The project is funded by the Energising Development (EnDev) and will run from 1 September 2017 to 31 October 2018. It aims to implement a market-based approach to deliver clean, safe and affordable cooking solutions to over 16,000 people and provide more than 21,000 people with access to solar energy for lighting and phone charging.
The initiative builds on SNV’s previous experience working in the improved cookstoves (ICS) and solar sectors in Kenya. In-country presence, track record and expertise in ICS and solar market development played a significant role in SNV’s selection as a development partner for this project.
Kakuma refugee camp is home to over 175,000 refugees and asylum seekers, mostly coming from South Sudan and Somalia, but includes a number from other African countries such as Ethiopia, the Congo, Sudan and Burundi. Although refugee status is supposed to be temporary, many people have spent over 20 years living in this camp and the continuing conflict in neighboring countries makes it unlikely that these refugees will be returning home any time soon.
Currently, 78.8% of households in Turkana acquire their main cooking fuel through the collection of firewood, which is mainly done by women who travel an average distance of almost 4 kilometres a day. Others buy firewood and charcoal for cooking at a high cost. Through this initiative, SNV will facilitate the supply chain development of clean fuels, improved cooking technologies and solar products. This will allow refugees and their host communities to gain access to clean cooking and lighting, improving health conditions and reduce the workload for women, in particular. In addition, it will provide opportunities to increase income through the productive use of energy.
With this in mind, in 2016 the government of Kenya and UNHCR opened a new integrated settlement camp - Kalobeyei Camp, 18km North East of the current Kakuma 1 camp and provided farming land with the objective of empowering the refugees and the host community to become self-reliant and more economically independent. The new settlement’s population has shot to almost 40,000 in a record 11 months and plans are underway to provide water for irrigation amongst a number of other sustainable initiatives.
Tom Derksen, Managing Director for Energy said: “This is a pioneering project for SNV’s work in the energy sector. Although we implement similar access to energy projects across the developing world, to apply market-based approaches in a refugee context will come with a specific set of challenges."
"At SNV we are dedicated to a society in which all people, irrespective of race, class or gender, enjoy the freedom to pursue their own sustainable development therefore we are pleased that we can help to improve the lives of people affected by conflict.”

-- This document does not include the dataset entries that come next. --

(** Whose backward, and whose forward link changes. *)
Definition follows (B : list aseg) (u : aseg) : bool := bool_decide (sid <$> head B = Some (sid u)).
Definition precedes (A : list aseg) (u : aseg) : bool := bool_decide (sid <$> list.last A = Some (sid u)).

Lemma follows_none (B : list aseg) u : (∀ w, w ∈ B → sid w ≠ sid u) → follows B u = false.
Proof. intros H. apply bool_decide_eq_false_2. intros (b & Eb & E)%fmap_Some. destruct B as [|c B]; [done|]. injection Eb as ->. destruct (H b); [left|done]. Qed.
Lemma precedes_none (A : list aseg) u : (∀ w, w ∈ A → sid w ≠ sid u) → precedes A u = false.
Proof. intros H. apply bool_decide_eq_false_2. intros E. apply fmap_Some in E as (a & Ea & E). apply last_Some_elem_of in Ea. by destruct (H a Ea). Qed.

Lemma ids_apart (A B : list aseg) u w : NoDup (sid <$> A ++ B) → u ∈ A → w ∈ B → sid w ≠ sid u.
Proof. rewrite fmap_app. intros (_ & H & _)%list.NoDup_app Hu Hw E. apply (H (sid u)); [by apply list_elem_of_fmap_2|]. rewrite <- E. by apply list_elem_of_fmap_2. Qed.

Lemma seg_last_app_cons {T} (A B : list T) t : list.last (A ++ t :: B) = Some (default t (list.last B)).
Proof. rewrite last_app, last_cons. by destruct (list.last B). Qed.

(** The cases of a segment of the list with one more in the middle, which the lemmas below
    share. *)
Lemma insert_cases (A B A' B' : list aseg) t u : NoDup (sid <$> A ++ t :: B) → A ++ t :: B = A' ++ u :: B' → sid u ≠ sid t →
  ∃ C D, A ++ B = C ++ u :: D ∧
    (sid <$> list.last A') = (if follows B u then Some (sid t) else sid <$> list.last C) ∧ (follows B u = true → (sid <$> list.last C) = (sid <$> list.last A)) ∧
    (sid <$> head B') = (if precedes A u then Some (sid t) else sid <$> head D) ∧ (precedes A u = true → (sid <$> head D) = (sid <$> head B)).
Proof.
  intros Hn E Hut. destruct (split_cases _ _ _ _ _ _ E) as [(A2 & -> & ->)|[(-> & -> & ->)|(B1 & -> & ->)]]; [|done|].
  - exists A', (A2 ++ B). rewrite <- app_assoc. split; [done|].
    rewrite (follows_none B u) by (intros w Hw; apply (ids_apart (A' ++ u :: A2) (t :: B)); [done|set_solver|by right]).
    split; [done|]. split; [done|]. unfold precedes. rewrite seg_last_app_cons. destruct A2 as [|a A2].
    + simpl. by rewrite bool_decide_true.
    + rewrite bool_decide_false; [done|]. intros [= E2]. rewrite <- app_assoc in Hn. simpl in Hn.
      assert (default u (list.last (a :: A2)) ∈ a :: A2) as Hin.
      { destruct (list.last (a :: A2)) eqn:E3; [by apply last_Some_elem_of in E3|by apply last_None in E3]. }
      apply (ids_apart (A' ++ [u]) ((a :: A2) ++ t :: B) u (default u (list.last (a :: A2)))); [by rewrite <- app_assoc|set_solver|set_solver|done].
  - exists (A ++ B1), B'. rewrite <- app_assoc. split; [done|].
    rewrite (precedes_none A u).
    2: { intros w Hw Ewu. symmetry in Ewu. revert Ewu. apply (ids_apart A (t :: B1 ++ u :: B')); [done|done|]. set_solver. }
    unfold follows. destruct B1 as [|b B1]; simpl.
    + rewrite bool_decide_true by done. rewrite app_nil_r, last_snoc. done.
    + rewrite bool_decide_false; [split_and!; try done; rewrite !seg_last_app_cons, last_cons; by destruct (list.last B1)|].
      intros [= E2]. revert E2. apply not_eq_sym. apply (ids_apart (A ++ t :: [b]) (B1 ++ u :: B')); [by rewrite <- app_assoc|set_solver|set_solver].
Qed.

Lemma prevs_insert A t B m m' : prevs_ok (A ++ B) m → NoDup (sid <$> A ++ t :: B) →
  (∃ g, m' !! sid t = Some g ∧ s_base g = sbase t ∧ s_size g = ssize t ∧ s_prev g = sid <$> list.last A) →
  (∀ u g, u ∈ A ++ B → m !! sid u = Some g → ∃ g', m' !! sid u = Some g' ∧ s_base g' = s_base g ∧ s_size g' = s_size g ∧
     s_prev g' = if follows B u then Some (sid t) else s_prev g) → prevs_ok (A ++ t :: B) m'.
Proof.
  intros Hm Hn Ht Hu A' u B' E. destruct (decide (sid u = sid t)) as [Eu|Hne].
  - destruct (split_inj _ A A' B B' t u Hn eq_refl E (eq_sym Eu)) as (<- & <- & <-). done.
  - destruct (insert_cases _ _ _ _ _ _ Hn E Hne) as (C & D & E2 & -> & _). destruct (Hm C u D E2) as (g & Eg & E3 & E4 & E5).
    destruct (Hu u g) as (g' & Eg' & E6 & E7 & E8); [rewrite E2; set_solver|done|]. exists g'. rewrite E6, E7, E8, E5. done.
Qed.

Lemma nexts_insert A t B m m' : nexts_ok (A ++ B) m → NoDup (sid <$> A ++ t :: B) →
  (∃ g, m' !! sid t = Some g ∧ s_next g = sid <$> head B) →
  (∀ u g, u ∈ A ++ B → m !! sid u = Some g → ∃ g', m' !! sid u = Some g' ∧ s_next g' = if precedes A u then Some (sid t) else s_next g) → nexts_ok (A ++ t :: B) m'.
Proof.
  intros Hm Hn Ht Hu A' u B' E. destruct (decide (sid u = sid t)) as [Eu|Hne].
  - destruct (split_inj _ A A' B B' t u Hn eq_refl E (eq_sym Eu)) as (<- & <- & <-). done.
  - destruct (insert_cases _ _ _ _ _ _ Hn E Hne) as (C & D & E2 & _ & _ & -> & _). destruct (Hm C u D E2) as (g & Eg & E5).
    destruct (Hu u g) as (g' & Eg' & E8); [rewrite E2; set_solver|done|]. exists g'. rewrite E8, E5. done.
Qed.

Lemma mid_cases (A B A' B' : list aseg) u : A ++ B = A' ++ u :: B' →
  (∃ A2, A = A' ++ u :: A2 ∧ B' = A2 ++ B) ∨ ∃ B1, B = B1 ++ u :: B' ∧ A' = A ++ B1.
Proof.
  intros E. apply app_eq_inv in E as [(C & E1 & E2)|(C & E1 & E2)].
  - destruct C as [|c C]; simpl in E2; [right; exists []; rewrite app_nil_r in E1; subst; by rewrite app_nil_r|]. injection E2 as <- ->. left. by exists C.
  - right. by exists C.
Qed.

Lemma remove_cases (A B A' B' : list aseg) t u : NoDup (sid <$> A ++ t :: B) → A ++ B = A' ++ u :: B' →
  ∃ C D, A ++ t :: B = C ++ u :: D ∧ (sid <$> list.last A') = (if follows B u then sid <$> list.last A else sid <$> list.last C) ∧
    (sid <$> head B') = (if precedes A u then sid <$> head B else sid <$> head D).
Proof.
  intros Hn E. destruct (mid_cases _ _ _ _ _ E) as [(A2 & -> & ->)|(B1 & -> & ->)].
  - exists A', (A2 ++ t :: B). rewrite <- app_assoc. split; [done|].
    rewrite (follows_none B u) by (intros w Hw; apply (ids_apart (A' ++ u :: A2) (t :: B)); [done|set_solver|by right]). split; [done|].
    unfold precedes. rewrite seg_last_app_cons. destruct A2 as [|a A2]; simpl; [by rewrite bool_decide_true|].
    rewrite bool_decide_false; [done|]. intros [= E2]. rewrite <- app_assoc in Hn. simpl in Hn.
    assert (default u (list.last (a :: A2)) ∈ a :: A2) as Hin.
    { destruct (list.last (a :: A2)) eqn:E3; [by apply last_Some_elem_of in E3|by apply last_None in E3]. }
    apply (ids_apart (A' ++ [u]) ((a :: A2) ++ t :: B) u (default u (list.last (a :: A2)))); [by rewrite <- app_assoc|set_solver|set_solver|done].
  - exists (A ++ t :: B1), B'. rewrite <- app_assoc. split; [done|].
    rewrite (precedes_none A u).
    2: { intros w Hw Ewu. symmetry in Ewu. revert Ewu. apply (ids_apart A (t :: B1 ++ u :: B')); [done|done|]. set_solver. }
    split; [|done]. unfold follows. destruct B1 as [|b B1]; simpl; [by rewrite bool_decide_true, app_nil_r|].
    rewrite bool_decide_false; [rewrite !seg_last_app_cons, last_cons; by destruct (list.last B1)|].
    intros [= E2]. revert E2. apply not_eq_sym. apply (ids_apart (A ++ t :: [b]) (B1 ++ u :: B')); [by rewrite <- app_assoc|set_solver|set_solver].
Qed.

Lemma prevs_remove A t B m m' : prevs_ok (A ++ t :: B) m → NoDup (sid <$> A ++ t :: B) →
  (∀ u g, u ∈ A ++ B → m !! sid u = Some g → ∃ g', m' !! sid u = Some g' ∧ s_base g' = s_base g ∧ s_size g' = s_size g ∧
     s_prev g' = if follows B u then sid <$> list.last A else s_prev g) → prevs_ok (A ++ B) m'.
Proof.
  intros Hm Hn Hu A' u B' E. destruct (remove_cases _ _ _ _ t u Hn E) as (C & D & E2 & -> & _). destruct (Hm C u D E2) as (g & Eg & E3 & E4 & E5).
  destruct (Hu u g) as (g' & Eg' & E6 & E7 & E8); [rewrite E; set_solver|done|]. exists g'. rewrite E6, E7, E8, E5. done.
Qed.

Lemma nexts_remove A t B m m' : nexts_ok (A ++ t :: B) m → NoDup (sid <$> A ++ t :: B) →
  (∀ u g, u ∈ A ++ B → m !! sid u = Some g → ∃ g', m' !! sid u = Some g' ∧ s_next g' = if precedes A u then sid <$> head B else s_next g) → nexts_ok (A ++ B) m'.
Proof.
  intros Hm Hn Hu A' u B' E. destruct (remove_cases _ _ _ _ t u Hn E) as (C & D & E2 & _ & ->). destruct (Hm C u D E2) as (g & Eg & E5).
  destruct (Hu u g) as (g' & Eg' & E8); [rewrite E; set_solver|done|]. exists g'. rewrite E8, E5. done.
Qed.

(** ** The state that both representations share *)

Definition rand_ok (r : randstate) : Prop := length (ssl_randtab r) = 71%nat ∧ (ssl_n1p r < 71)%nat ∧ (ssl_n2p r < 71)%nat.

Lemma common_intro L s : prevs_ok L (segs s) → apart L → Forall seg_fits L → NoDup (sid <$> L) → a_tail s = sid <$> list.last L →
  a_nsegs s = Z.of_nat (length L) → rand_ok (ssl_rand s) → (a_hilevel s < SSL_NLEVELS)%nat → as_common L s.
Proof. intros. by constructor. Qed.

Lemma common_mid_nodup L s t : as_common L s → ∀ A B, L = A ++ B → (sid t ∉ sid <$> L) → NoDup (sid <$> A ++ t :: B).
Proof.
  intros Hc A B -> Hx. pose proof (ac_ids _ _ Hc) as Hn. rewrite fmap_app in *. simpl. apply NoDup_Permutation_proper with (sid t :: (sid <$> A) ++ (sid <$> B)).
  - symmetry. apply Permutation_middle.
  - apply list.NoDup_cons. by split.
Qed.


Lemma upd_seg_ok x f s g : segs s !! x = Some g → upd_seg x f s = Ok (set_segs (<[x := f g]> (segs s)) s).
Proof. intros E. unfold upd_seg. by rewrite E. Qed.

Marcel Raats Co-manager of the Energising Development (EnDev) Programme said ”EnDev looks forward to this project which takes place in a very challenging environment. During a recent visit to Kakuma camp not only the great demand for cooking, lighting and phone charging services became apparent, but also the willingness of people to invest in these services. Lacking or absence of supply however, leaves the market largely unexplored."
SNV’s Renewable Energy Sector is a facilitator of commercially viable markets for cost effective renewable energy products and services. We work in underserved areas facilitating energy access for lighting and cooking needs for households, SMEs and institutions through a variety of technological solutions such as biogas, solar PV and clean cookstoves.